When it comes to a company's use of OSS, I can't see any problems in day-to-day use so long as you observe the licenses.
Foreign governments are generally quite supportive of OSS, and so I can't see how their doing anything that would provide obstacles for it.
The one caution I would suggest has to do with the author's or artist's moral rights (distinct from copyright) in a composition, that is the right to be recognized as the creator of a work, and the right to protect the integrity of the work, and sometimes to withdraw the work from distribution or public gaze. Laws on moral rights vary from country to country, and some jurisdictions hold that moral rights cannot be waived.
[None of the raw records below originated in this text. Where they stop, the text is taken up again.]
(* ===== verification/Elf.v ===== *)
(** * Executable formats of a bundle

    [bobr-bundle-launcher/src/elf.rs] and [script.rs]: the strict inspection of
    ELF64 headers and of shebang lines that the launcher of a bundle makes
    before it runs a file.  An open file is its content with the reads that the
    environment may fail. *)

From S2P Require Import Prelude Errors Text Posix.

(** ** Architectures *)

(** [PlatformArch]. *)
Inductive PlatformArch := X86_64 | Aarch64.

#[export] Instance PlatformArch_eq_dec : EqDecision PlatformArch.
Proof. solve_decision. Defined.

Definition arch_as_str (arch : PlatformArch) : string :=
  match arch with X86_64 => "x86_64" | Aarch64 => "aarch64" end.
Definition elf_machine (arch : PlatformArch) : Z :=
  match arch with X86_64 => 62 | Aarch64 => 183 end.

(** ** ELF *)

Definition ELF_HEADER_SIZE : Z := 64.
Definition ELF64_PROGRAM_HEADER_SIZE : Z := 56.
Definition ELFCLASS64 : Z := 2.
Definition ELFDATA2LSB : Z := 1.
Definition EV_CURRENT : Z := 1.
Definition ET_EXEC : Z := 2.
Definition ET_DYN : Z := 3.
Definition PT_INTERP : Z := 3.
Definition MAX_INTERPRETER_SIZE : Z := 4096.

Inductive ElfLinkage :=
| StaticElf
| DynamicElf (interpreter : bytes).

Record ElfExecutable := mkElfExecutable { linkage : ElfLinkage; position_independent : bool }.

(** A file that does not open or read is an error with the path and the cause. *)
Inductive ElfError :=
| ElfRead (p : path) (source : IoError)
| TruncatedHeader
| InvalidMagic
| UnsupportedClass (class : Z)
| UnsupportedEndian (data : Z)
| UnsupportedVersion (version : Z)
| UnsupportedMachine (actual : Z) (expected : PlatformArch)
| UnsupportedType (kind : Z)
| InvalidHeaderSize (size : Z)
| InvalidProgramHeaderSize (size : Z)
| InvalidProgramHeaderTable
| DuplicateInterpreter
| InvalidInterpreter
| RelativeInterpreter (p : bytes).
In the United States moral rights are recognized to some extent for visual art works, but not at all when it comes to software source code. And even places that are the home of moral rights like France and Germany temper the law to accommodate software, particularly with regard to modifying it.
Some Open Source licenses require that the author's name be preserved when the work is distributed, whether in original or altered form. The Sun Contributor Agreement (SCA), on the other hand, is wary enough of moral rights claims that it requires software contributors to agree not to enforce their moral rights in the software they contribute.
When it comes to foreign countries, where moral rights tend to have more standing in court than in the U.S., you would be wise to have any software contributors expressly disclaim in writing their moral rights in the contributed software.
As a side note, you should be aware that some overseas translators of documentation may have moral rights in their translations, even if you have purchased the copyright from them.
I cannot think of a case in which a foreign court has trampled on an OSS license, and we have at least one case of a German court enforcing the GNU GPL.